* _Task_: Take from the data every line in which the word "stmt" is found.

:: Given entries ::

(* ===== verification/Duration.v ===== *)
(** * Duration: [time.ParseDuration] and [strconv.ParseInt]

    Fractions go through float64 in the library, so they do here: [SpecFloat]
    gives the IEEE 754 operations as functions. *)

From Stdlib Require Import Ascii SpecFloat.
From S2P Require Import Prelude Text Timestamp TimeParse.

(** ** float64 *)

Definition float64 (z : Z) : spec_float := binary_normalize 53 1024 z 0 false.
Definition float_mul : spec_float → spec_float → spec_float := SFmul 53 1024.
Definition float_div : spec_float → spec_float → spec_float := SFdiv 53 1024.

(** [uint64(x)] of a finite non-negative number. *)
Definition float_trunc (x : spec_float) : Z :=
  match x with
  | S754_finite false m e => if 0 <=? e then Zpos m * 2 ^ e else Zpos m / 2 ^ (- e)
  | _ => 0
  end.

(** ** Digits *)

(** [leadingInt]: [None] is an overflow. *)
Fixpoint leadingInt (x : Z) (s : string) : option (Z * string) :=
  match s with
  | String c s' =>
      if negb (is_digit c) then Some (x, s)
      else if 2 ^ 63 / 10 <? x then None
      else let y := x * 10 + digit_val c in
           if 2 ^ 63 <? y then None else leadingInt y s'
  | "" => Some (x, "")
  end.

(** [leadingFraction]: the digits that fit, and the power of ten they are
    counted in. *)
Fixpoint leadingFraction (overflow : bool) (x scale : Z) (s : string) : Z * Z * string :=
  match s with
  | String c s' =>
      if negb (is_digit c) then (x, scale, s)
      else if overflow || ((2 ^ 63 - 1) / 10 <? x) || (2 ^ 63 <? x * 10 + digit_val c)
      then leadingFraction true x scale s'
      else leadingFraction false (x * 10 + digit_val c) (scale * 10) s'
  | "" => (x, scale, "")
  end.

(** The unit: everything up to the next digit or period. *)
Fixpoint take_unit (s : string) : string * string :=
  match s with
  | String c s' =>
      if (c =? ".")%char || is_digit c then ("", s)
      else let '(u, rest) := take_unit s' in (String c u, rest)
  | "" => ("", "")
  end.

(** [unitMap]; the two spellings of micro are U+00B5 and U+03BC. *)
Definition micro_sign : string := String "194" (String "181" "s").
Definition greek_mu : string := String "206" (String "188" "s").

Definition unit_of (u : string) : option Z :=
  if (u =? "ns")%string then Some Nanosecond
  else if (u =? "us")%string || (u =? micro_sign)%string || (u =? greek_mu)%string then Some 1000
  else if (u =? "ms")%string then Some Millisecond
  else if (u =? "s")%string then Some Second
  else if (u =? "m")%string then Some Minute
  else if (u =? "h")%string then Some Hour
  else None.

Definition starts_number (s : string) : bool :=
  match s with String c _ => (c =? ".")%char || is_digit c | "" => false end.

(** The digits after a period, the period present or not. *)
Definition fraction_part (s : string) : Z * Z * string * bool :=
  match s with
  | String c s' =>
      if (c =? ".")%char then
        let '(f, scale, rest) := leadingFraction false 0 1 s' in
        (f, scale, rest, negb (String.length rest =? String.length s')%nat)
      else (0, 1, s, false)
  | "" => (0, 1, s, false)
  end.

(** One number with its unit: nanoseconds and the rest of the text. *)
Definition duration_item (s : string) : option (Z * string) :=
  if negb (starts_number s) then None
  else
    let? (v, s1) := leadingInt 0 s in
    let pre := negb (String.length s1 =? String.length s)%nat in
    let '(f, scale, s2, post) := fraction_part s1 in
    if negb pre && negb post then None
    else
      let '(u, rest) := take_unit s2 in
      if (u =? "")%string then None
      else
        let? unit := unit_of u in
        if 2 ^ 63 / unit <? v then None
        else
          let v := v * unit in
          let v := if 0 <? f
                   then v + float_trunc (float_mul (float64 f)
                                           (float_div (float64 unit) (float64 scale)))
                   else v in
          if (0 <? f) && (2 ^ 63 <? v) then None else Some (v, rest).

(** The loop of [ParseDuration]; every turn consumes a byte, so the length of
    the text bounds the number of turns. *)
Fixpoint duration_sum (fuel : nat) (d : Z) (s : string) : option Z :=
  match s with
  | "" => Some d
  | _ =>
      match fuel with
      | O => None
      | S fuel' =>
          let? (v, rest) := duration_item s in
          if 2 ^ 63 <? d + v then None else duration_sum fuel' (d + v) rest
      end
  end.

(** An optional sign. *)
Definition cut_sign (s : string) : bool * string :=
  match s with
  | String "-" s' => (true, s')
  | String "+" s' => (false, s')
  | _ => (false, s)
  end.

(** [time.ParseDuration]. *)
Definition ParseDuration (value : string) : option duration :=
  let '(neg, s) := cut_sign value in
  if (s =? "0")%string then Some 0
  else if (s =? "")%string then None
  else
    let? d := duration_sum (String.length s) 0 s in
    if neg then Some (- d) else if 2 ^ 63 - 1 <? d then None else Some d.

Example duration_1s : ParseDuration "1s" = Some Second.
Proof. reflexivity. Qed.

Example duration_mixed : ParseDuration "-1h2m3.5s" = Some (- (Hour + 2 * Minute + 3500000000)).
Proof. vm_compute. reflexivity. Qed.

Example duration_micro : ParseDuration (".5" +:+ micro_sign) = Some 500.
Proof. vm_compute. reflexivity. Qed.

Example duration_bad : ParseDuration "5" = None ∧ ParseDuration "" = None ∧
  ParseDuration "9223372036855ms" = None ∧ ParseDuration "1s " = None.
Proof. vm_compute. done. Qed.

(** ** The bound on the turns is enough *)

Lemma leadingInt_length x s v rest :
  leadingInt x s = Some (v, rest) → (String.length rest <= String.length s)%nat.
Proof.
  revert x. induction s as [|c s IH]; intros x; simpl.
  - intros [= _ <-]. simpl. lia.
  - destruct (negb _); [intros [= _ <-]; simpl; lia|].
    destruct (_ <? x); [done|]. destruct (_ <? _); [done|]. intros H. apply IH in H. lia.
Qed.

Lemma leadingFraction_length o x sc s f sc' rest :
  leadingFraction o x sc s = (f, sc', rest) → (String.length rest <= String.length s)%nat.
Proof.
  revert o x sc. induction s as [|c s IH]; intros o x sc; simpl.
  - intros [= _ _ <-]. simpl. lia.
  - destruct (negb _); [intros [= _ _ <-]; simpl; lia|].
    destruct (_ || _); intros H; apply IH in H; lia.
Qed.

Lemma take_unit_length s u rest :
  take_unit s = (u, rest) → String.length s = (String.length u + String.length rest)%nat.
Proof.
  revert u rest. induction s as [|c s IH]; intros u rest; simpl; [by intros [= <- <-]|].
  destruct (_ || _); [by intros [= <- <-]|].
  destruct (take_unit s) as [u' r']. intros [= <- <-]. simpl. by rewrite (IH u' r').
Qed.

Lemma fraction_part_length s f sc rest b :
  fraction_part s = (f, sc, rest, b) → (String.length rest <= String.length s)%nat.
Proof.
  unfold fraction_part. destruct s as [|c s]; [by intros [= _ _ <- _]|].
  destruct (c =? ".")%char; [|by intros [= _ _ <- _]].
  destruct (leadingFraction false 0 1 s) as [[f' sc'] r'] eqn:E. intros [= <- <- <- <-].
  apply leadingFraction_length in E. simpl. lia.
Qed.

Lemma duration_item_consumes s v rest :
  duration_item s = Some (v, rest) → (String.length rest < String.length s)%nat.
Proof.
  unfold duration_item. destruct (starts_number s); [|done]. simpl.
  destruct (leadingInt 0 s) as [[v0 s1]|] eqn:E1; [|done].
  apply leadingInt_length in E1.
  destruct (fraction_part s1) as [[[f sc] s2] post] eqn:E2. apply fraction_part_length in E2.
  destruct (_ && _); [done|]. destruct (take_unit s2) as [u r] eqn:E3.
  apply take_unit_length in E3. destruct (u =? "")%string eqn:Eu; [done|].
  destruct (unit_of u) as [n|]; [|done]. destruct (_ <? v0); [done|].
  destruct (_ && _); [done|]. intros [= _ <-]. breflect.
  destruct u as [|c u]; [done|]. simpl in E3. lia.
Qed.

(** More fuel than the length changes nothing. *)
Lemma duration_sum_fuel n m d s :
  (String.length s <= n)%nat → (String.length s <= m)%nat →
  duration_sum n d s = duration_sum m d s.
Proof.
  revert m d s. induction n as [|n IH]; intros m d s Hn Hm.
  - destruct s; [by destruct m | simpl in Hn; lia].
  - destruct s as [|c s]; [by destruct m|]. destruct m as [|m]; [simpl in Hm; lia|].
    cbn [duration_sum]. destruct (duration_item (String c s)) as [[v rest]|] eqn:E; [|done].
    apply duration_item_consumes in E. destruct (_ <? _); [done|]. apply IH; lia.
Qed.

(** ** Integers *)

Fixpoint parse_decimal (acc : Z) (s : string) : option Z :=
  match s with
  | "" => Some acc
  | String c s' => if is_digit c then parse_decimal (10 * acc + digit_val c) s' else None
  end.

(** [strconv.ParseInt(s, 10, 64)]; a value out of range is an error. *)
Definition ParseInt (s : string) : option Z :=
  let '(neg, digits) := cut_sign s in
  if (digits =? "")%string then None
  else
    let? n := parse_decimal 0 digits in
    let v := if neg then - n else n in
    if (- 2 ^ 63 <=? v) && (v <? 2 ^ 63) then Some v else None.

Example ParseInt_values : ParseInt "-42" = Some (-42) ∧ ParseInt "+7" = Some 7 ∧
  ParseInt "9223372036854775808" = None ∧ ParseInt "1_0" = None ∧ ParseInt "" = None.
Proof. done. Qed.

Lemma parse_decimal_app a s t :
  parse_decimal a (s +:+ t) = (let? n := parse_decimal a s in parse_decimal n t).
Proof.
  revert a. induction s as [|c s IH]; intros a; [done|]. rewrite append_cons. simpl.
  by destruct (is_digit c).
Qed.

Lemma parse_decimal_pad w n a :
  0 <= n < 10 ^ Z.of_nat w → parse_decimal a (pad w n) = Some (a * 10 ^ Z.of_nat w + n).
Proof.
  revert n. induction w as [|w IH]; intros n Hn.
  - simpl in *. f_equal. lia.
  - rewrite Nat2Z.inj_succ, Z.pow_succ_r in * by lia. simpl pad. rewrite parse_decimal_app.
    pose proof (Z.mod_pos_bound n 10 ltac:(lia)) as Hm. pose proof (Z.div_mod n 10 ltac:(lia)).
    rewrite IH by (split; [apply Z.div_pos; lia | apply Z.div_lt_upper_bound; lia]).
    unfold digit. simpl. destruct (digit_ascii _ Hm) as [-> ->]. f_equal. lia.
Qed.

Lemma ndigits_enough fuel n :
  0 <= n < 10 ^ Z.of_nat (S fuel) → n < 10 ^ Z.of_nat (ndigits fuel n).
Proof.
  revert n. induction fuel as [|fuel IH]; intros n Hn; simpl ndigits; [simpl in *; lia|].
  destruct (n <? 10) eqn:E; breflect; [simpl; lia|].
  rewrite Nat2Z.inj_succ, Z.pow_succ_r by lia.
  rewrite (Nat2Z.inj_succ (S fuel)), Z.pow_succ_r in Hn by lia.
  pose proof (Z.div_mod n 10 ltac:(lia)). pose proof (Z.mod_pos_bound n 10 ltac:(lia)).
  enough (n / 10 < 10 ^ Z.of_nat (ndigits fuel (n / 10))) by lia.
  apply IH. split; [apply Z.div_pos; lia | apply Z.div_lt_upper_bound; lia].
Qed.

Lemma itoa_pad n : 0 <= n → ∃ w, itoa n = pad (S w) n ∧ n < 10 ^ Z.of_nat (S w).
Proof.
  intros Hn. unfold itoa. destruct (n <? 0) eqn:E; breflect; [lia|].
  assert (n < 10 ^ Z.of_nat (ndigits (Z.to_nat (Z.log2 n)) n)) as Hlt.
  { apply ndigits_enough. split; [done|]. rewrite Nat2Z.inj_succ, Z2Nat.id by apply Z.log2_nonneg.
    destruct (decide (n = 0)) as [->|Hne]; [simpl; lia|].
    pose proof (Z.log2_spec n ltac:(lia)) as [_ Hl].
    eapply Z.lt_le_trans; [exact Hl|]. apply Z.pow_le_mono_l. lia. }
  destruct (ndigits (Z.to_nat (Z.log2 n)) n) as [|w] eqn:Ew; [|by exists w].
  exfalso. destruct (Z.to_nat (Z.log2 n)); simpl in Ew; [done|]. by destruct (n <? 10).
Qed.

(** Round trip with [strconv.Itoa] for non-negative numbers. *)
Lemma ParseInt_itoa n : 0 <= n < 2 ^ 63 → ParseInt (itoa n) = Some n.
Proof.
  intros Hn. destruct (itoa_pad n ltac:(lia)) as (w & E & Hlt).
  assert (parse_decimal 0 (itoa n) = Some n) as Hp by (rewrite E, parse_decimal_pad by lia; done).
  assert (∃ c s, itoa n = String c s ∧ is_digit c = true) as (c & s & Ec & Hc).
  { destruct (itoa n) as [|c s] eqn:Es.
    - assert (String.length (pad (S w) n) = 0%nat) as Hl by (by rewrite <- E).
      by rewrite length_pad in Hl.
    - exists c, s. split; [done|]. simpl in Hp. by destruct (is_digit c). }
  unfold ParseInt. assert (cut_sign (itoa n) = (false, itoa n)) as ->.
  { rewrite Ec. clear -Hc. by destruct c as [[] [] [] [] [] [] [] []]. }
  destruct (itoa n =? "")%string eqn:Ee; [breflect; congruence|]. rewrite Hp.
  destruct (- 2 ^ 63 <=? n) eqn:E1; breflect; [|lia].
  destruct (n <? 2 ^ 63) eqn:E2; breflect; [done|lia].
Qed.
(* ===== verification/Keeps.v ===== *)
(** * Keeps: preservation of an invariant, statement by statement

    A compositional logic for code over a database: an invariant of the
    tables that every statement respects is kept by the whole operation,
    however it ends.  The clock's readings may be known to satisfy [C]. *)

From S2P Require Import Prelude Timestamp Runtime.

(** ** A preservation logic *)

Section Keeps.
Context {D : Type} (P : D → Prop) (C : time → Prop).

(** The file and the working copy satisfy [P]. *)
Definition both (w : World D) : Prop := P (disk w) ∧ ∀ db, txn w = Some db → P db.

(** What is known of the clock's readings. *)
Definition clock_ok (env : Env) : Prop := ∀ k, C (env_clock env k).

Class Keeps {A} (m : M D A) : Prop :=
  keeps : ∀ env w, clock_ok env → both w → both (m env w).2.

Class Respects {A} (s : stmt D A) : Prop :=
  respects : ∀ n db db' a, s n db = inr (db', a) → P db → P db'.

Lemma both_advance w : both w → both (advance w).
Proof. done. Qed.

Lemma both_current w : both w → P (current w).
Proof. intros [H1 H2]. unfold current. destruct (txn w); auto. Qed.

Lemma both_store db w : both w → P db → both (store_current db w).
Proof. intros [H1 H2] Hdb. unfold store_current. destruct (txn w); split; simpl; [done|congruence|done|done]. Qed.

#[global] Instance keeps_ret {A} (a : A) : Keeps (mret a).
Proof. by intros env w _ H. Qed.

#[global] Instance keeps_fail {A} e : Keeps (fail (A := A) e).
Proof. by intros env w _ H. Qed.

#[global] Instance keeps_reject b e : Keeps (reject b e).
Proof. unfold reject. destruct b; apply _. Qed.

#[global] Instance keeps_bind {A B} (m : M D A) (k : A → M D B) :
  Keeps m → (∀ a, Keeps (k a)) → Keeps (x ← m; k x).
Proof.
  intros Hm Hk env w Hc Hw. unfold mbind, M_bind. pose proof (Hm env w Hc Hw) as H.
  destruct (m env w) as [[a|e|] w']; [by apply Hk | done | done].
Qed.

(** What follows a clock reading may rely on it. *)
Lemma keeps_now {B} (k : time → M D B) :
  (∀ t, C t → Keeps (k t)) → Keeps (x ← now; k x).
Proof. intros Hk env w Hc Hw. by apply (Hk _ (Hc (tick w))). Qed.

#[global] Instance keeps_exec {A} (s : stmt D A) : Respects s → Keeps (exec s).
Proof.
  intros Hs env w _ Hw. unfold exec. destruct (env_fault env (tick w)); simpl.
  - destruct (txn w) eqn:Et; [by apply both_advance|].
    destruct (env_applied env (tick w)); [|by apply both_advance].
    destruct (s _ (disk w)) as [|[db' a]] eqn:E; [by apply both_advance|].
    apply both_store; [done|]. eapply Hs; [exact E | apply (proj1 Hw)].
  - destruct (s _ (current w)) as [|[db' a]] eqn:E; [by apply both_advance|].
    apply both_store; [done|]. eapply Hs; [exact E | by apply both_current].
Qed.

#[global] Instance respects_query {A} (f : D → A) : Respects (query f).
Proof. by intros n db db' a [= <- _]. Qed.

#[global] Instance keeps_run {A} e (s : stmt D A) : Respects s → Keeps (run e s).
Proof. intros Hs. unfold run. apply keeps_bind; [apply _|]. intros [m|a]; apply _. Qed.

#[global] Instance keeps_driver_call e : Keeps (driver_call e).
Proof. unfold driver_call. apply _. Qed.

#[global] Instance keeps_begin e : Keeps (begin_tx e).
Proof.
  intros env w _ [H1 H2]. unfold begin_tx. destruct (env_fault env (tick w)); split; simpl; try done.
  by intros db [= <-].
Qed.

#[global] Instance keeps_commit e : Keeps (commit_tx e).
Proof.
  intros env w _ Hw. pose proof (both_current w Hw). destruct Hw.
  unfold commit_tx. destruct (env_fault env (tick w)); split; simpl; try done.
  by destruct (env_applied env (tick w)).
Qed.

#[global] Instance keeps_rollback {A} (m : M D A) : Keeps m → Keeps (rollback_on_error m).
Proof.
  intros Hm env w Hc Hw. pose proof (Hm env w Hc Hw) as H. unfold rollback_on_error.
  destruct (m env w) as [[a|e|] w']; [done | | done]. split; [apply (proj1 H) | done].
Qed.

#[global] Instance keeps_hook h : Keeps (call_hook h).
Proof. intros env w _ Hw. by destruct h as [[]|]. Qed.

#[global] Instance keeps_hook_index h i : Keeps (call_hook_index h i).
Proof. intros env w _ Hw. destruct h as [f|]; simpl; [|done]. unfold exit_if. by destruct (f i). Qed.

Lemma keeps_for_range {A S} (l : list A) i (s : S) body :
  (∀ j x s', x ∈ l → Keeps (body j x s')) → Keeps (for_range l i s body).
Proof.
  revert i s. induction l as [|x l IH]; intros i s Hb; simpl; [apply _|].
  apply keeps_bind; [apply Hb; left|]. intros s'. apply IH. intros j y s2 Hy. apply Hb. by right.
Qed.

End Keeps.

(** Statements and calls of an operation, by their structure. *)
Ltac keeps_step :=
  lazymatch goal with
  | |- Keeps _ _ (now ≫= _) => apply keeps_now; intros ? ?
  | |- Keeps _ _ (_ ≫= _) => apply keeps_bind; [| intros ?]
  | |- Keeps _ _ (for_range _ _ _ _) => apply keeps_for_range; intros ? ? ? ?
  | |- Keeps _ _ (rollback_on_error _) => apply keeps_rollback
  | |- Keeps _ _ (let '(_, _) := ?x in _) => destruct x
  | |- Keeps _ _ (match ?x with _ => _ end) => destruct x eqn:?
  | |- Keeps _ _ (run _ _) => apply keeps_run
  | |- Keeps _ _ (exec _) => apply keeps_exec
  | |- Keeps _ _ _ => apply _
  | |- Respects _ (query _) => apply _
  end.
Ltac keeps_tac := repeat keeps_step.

:::

* _Answer_:
Class Respects {A} (s : stmt D A) : Prop :=
#[global] Instance keeps_exec {A} (s : stmt D A) : Respects s → Keeps (exec s).
#[global] Instance keeps_run {A} e (s : stmt D A) : Respects s → Keeps (run e s).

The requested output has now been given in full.